Same as -amin but now it measures change time (which is different from modification time).

-ctime n

Same as -atime, but applied to change timestamp.

-mmin n

Same as -amin but now it measures modification time.

-mtime n

Same as -atime, but applied to modification timestamp.

-used n

File was last accessed less than, more than or exactly n days after its status was last changed.

Category 4 - Permissions

Every file has permissions, which can be written in different forms. The stat command provides the numeric or octal form (0775) and the string form (-rwxrwxr-x):

Access: (0775/-rwxrwxr-x)

There is also the symbolic form in which you set persmissions using the letters u (user that owns the file), g (group that owns the file), o (other users), a (all users), r (read), w (write) and x (execute). You can add or remove permissions on a file with statements like u+x, g-w, +r, go=rq and u+x,go=rx.

You can check permissions in an absolute way with -perm, which means examining the access ‘codes’. It is also possible to examine access permissions based on the current user, using the -readable, -writable and -executable tests.

-perm mode

Here the permission bits of the file must exactly match the permission bits of the argument. You can use both the octal mode (0774) and the symbolic mode. The two examples below are identiacal and only return true if the permssion string is ?—-w—-:

-perm g=w
-perm 0020

-perm -mode

You can use both octal and symbolic mode, test passes if the indicated permissions are set, while all permissions that are not set in the argument are allowed to vary.

- perm /mode

This is the least strict way of using -perm. Test passes if only one of the three (owner, group, other user) has the permission that is indicated in the argument. The amn page provides this example:

# Search for files which are writable by either their owner or their group.
$ find . -perm /220
$ find . -perm /u+w,g+w
$ find . -perm /u=w,g=w

-readable

File can be read by user.

-writable

File can be written by user.

-executable

File can be executed by user.

Category 6 - Types

You can check type with -type and -xtype. They differ in their handling of symbolic links.

-type c

The argument c can be one of the following:

  • b - block (buffered) special
  • c - character (unbuffered) special
  • d - directory
  • p - named pipe (FIFO)
  • f - regular file
  • l - symbolic link
  • s - socket
  • D - door (Solaris).

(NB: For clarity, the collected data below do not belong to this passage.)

(** X15.  When several accepted lines of a file carry the same course
    number, the last of them wins: after the load a [search] for a number
    returns the course of the last accepted line with that number, and
    nothing when no accepted line has it. *)
Theorem last_line_wins fs fileName content w k :
  fs fileName = Some content ->
  fst (search k (snd (loadCoursesFromFile fs fileName w))) =
  lastCourse k (lineCourses (fileLines content)).
Proof.
  intros E. rewrite (loadCoursesFromFile_open _ _ _ _ E).
  unfold search. cbn [fst snd courseTree root].
  rewrite searchHelper_fold. now destruct (lastCourse k _).
Qed.

Lemma last_line_wins_witness :
  fst (search "CS101" (snd (loadCoursesFromFile
         (oneFile "courses.csv" ("CS101,Intro" ++ nl ++ "CS101,Introduction"))
         "courses.csv" initialWorld))) =
  Some (mkCourse "CS101" "Introduction" []).
Proof.
  exact (last_line_wins
    (oneFile "courses.csv" ("CS101,Intro" ++ nl ++ "CS101,Introduction"))
    "courses.csv" ("CS101,Intro" ++ nl ++ "CS101,Introduction") initialWorld "CS101"
    Logic.eq_refl).
Defined.

(** X16.  In a file whose number of lines fits an [int], the number in a
    diagnostic is the position of the line in the file, blank lines
    counted: for the line that follows the lines [before], the loader
    writes, after the diagnostics of [before] and ahead of those of the
    lines after it, the format error or the warning with the number
    [length before + 1], and nothing for a blank or an accepted line. *)
Theorem diagnostics_carry_line_numbers fs fileName content w before line after :
  fs fileName = Some content ->
  fileLines content = (before ++ line :: after)%list ->
  (Z.of_nat (List.length (fileLines content)) <= Str.INT_MAX)%Z ->
  let lineNumber := (Z.of_nat (List.length before) + 1)%Z in
  cout (snd (loadCoursesFromFile fs fileName w)) =
  cout w ++ reports before 0 ++
  match classify line with
  | TooFewFields =>
      "File format error on line " ++ Str.of_int lineNumber ++
      ": fewer than two fields." ++ nl ++ "Offending line: " ++ line ++ nl
  | MissingField =>
      "File format warning on line " ++ Str.of_int lineNumber ++
      ": missing course number or title." ++ nl
  | Blank | Accepted _ => ""
  end ++
  reports after lineNumber ++
  "Courses successfully loaded from file: " ++ fileName ++ nl.
Proof.
  intros E Hl Hmax. cbv zeta. rewrite (loadCoursesFromFile_open _ _ _ _ E).
  rewrite Hl, length_app in Hmax. cbn [List.length] in Hmax.
  cbn [snd cout]. rewrite Hl, reports_app by lia. cbn [reports].
  rewrite (int_wrap_small (0 + Z.of_nat (List.length before) + 1))
    by (unfold Str.INT_MAX in *; lia).
  rewrite !append_assoc. reflexivity.
Qed.

Lemma diagnostics_carry_line_numbers_witness :
  cout (snd (loadCoursesFromFile
         (oneFile "courses.csv" ("CS101,Intro" ++ nl ++ nl ++ "CS200"))
         "courses.csv" initialWorld)) =
  "File format error on line 3: fewer than two fields." ++ nl ++
  "Offending line: CS200" ++ nl ++
  "Courses successfully loaded from file: courses.csv" ++ nl.
Proof.
  exact (diagnostics_carry_line_numbers
    (oneFile "courses.csv" ("CS101,Intro" ++ nl ++ nl ++ "CS200"))
    "courses.csv" ("CS101,Intro" ++ nl ++ nl ++ "CS200") initialWorld
    ["CS101,Intro"; ""] "CS200" [] Logic.eq_refl Logic.eq_refl
    ltac:(vm_compute; discriminate)).
Defined.

(** ** Which courses a description can reach *)

(** X17.  In a tree the program can hold, the course that
    [printCourseInformation] finds carries the upper-case form of the
    number asked for; hence the courses that some request can reach are
    exactly those of the tree whose number has no lower-case letter. *)
Theorem describable_courses w c :
  reachable (root (courseTree w)) ->
  (forall targetNumber,
     fst (search (toUpper targetNumber) w) = Some c ->
     courseNumber c = toUpper targetNumber)
  /\ ((exists targetNumber, fst (search (toUpper targetNumber) w) = Some c) <->
      In c (inOrder (root (courseTree w))) /\ hasLower (courseNumber c) = false).
Proof.
  intros Hr. pose proof (reachable_bst _ Hr) as Hb. unfold search. cbn [fst].
  split.
  - intros q Hs. now apply searchHelper_Some in Hs.
  - split.
    + intros (q & Hs). apply searchHelper_Some in Hs. destruct Hs as (Hin & Hk).
      split; [assumption|]. rewrite Hk. apply hasLower_toUpper.
    + intros (Hin & Hl). exists (courseNumber c).
      rewrite (proj1 (toUpper_fixed _) Hl). now apply searchHelper_complete.
Qed.

Lemma describable_courses_witness :
  (exists targetNumber,
     fst (search (toUpper targetNumber) (loadedFrom "CS101,Intro")) =
     Some (mkCourse "CS101" "Intro" [])) <->
  In (mkCourse "CS101" "Intro" []) (inOrder (root (courseTree (loadedFrom "CS101,Intro")))) /\
  hasLower "CS101" = false.
Proof.
  refine (proj2 (describable_courses (loadedFrom "CS101,Intro")
                   (mkCourse "CS101" "Intro" []) _)).
  apply (reachable_insert _ (mkCourse "CS101" "Intro" [])), reachable_empty.
Defined.

(** ** The menu loop *)

Section MenuLoop.

(** On a good stream [getlineState] reads what [getline] reads. *)
Lemma getlineState_getline strm str :
  good strm = true ->
  match getline (pending strm) "010"%char with
  | Some (line, rest) =>
      snd (getlineState strm str) = line /\
      pending (fst (getlineState strm str)) = rest /\
      failbit (fst (getlineState strm str)) = false
  | None => failbit (fst (getlineState strm str)) = true
  end.
Proof.
  intros G. unfold getlineState, getline. rewrite G.
  destruct (pending strm) as [|c p] eqn:P; [reflexivity|].
  destruct (getline_chars (String c p) "010"%char) as [line rest] eqn:E.
  destruct (Str.mem "010"%char (String c p)) eqn:Hm; cbn [fst snd pending failbit].
  - repeat split.
  - repeat split.
    rewrite (getline_chars_no_delimiter _ _ Hm) in E. now injection E as _ <-.
Qed.

(** Once a stream is not good it stays so, and [getlineState] no longer
    changes the string it is given. *)
Lemma getlineState_not_good strm str :
  good strm = false ->
  snd (getlineState strm str) = str /\
  good (fst (getlineState strm str)) = false /\
  pending (fst (getlineState strm str)) = pending strm.
Proof.
  intros G. unfold getlineState. rewrite G. cbn [fst snd pending].
  repeat split. unfold good. cbn [eofbit failbit]. apply andb_false_r.
Qed.

(** A good stream that holds nothing fails and yields the empty string. *)
Lemma getlineState_exhausted strm str :
  good strm = true -> pending strm = "" ->
  getlineState strm str = (mkIstream "" true true, "").
Proof. intros G P. unfold getlineState. now rewrite G, P. Qed.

I have no clue what this is.

-xtype c

Like -type but different handling of symbolic links.

-fstype type

Returns true if the file is on a filesystem of type type.

Category 7 - File size

-empty

Returns true if file or directory is empty.

-size n[cwbkMG]

File uses less than, more than or exactly n units of space, rounding up.

  • b: 512-byte blocks
  • c: bytes
  • w: two-byte words
  • k: kibibytes (KiB, units of 1024 bytes)
  • M: mebibytes (MiB, megabytes)
  • G: gibibytes (GiB, gigabytes)

Category 8 - Miscellaneous

File has more than, less than or exactly n hard links. A hard link is a file that directly points to the same inode (the files data on disk) as the original file. It is thus not a symbolic link.

-samefile name

File refers to the same inode as name. I do not know how and when this will happen, apart from symbolic links.

-context pattern

(SELinux only) Security context of the file matches glob pattern. Cannot explain what is meant by this.